The escalating Middle East conflict casts a shadow over Rachel Reeves' economic plans, sparking concerns among economists. As Reeves prepares to unveil her spring forecast, the impact of soaring global energy prices threatens to undermine her strategy for tackling inflation and stimulating growth.
In response to the independent Office for Budget Responsibility's (OBR) latest projections, Reeves asserts that her economic plan is robust, designed to navigate an increasingly uncertain world. The new forecasts indicate progress in public finances, with the £22 billion fiscal buffer she allocated in the November budget remaining largely intact.

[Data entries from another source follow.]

(** The ranges of the integers of a graph, and strings a machine can hold. *)
Record node_typed (n : QrxComputeJobNode) : Prop := {
  nt_id : in_u32 (n_node_id n); nt_type : in_u32 (n_job_type n); nt_mask : in_u32 (n_capability_mask n);
  nt_memory : in_u64 (n_min_memory_bytes n); nt_runtime : in_u64 (n_max_runtime_ms n); nt_output : in_u64 (n_max_output_bytes n);
  nt_fee : in_u64 (n_max_fee_atoms n);
  nt_strings : Forall (fun s => in_u64 (blen (cstr s))) [n_runtime_id n; n_model_id n; n_model_version n; n_input_ref n; n_output_ref n]
}.
Record graph_typed (g : QrxComputeJobGraph) : Prop := {
  gt_nonce : in_u64 (g_nonce g); gt_total : in_u64 (g_max_total_fee_atoms g); gt_expiry : in_u64 (g_expiry_height g);
  gt_strings : Forall (fun s => in_u64 (blen (cstr s))) [g_graph_id g; g_owner g];
  gt_nodes : Forall node_typed (g_nodes g);
  gt_edges : Forall (fun e => in_u32 (e_from_node e) /\ in_u32 (e_to_node e)) (g_edges g)
}.

(** What a valid graph is. *)
Definition graph_ok (g : QrxComputeJobGraph) : Prop :=
  (g_protocol_version g = QRX_COMPUTE_JOB_PROTOCOL_VERSION /\ nonempty (g_graph_id g) 129 = true /\ nonempty (g_owner g) 160 = true /\
   g_nonce g <> 0 /\ g_max_total_fee_atoms g <> 0 /\ g_expiry_height g <> 0) /\
  0 < blen (g_nodes g) <= QRX_COMPUTE_JOB_MAX_NODES /\ blen (g_edges g) <= QRX_COMPUTE_JOB_MAX_EDGES /\
  Forall (fun n => qrx_compute_job_node_validate n = 0) (g_nodes g) /\ NoDup (ids g) /\ fee_sum (g_nodes g) <= g_max_total_fee_atoms g /\
  NoDup (g_edges g) /\ exists o, topo_order g o.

However, experts caution that these projections may quickly become obsolete if the surge in oil and gas prices persists. European benchmark gas prices soared by over 40% on Monday, while Brent crude oil prices jumped by 6%, driven by fears of supply disruptions. Mujtaba Rahman, from Eurasia Group, warns that the government now faces a crisis beyond its control, creating significant challenges for the economy.
"The two areas Reeves has prioritized - the cost of living and interest rates - are now at heightened risk," Rahman adds. Despite these concerns, Reeves aims to project stability and continuity in her statement on Tuesday, following the turbulent period leading up to the autumn budget.
Reeves emphasizes the strength and security of the economy, citing falling inflation and interest rates, and improved living standards for working people across Britain. However, James Smith, chief economist at the Resolution Foundation, cautions that the Gulf crisis worsens the inflation outlook and increases cost-of-living pressures, especially if the conflict persists.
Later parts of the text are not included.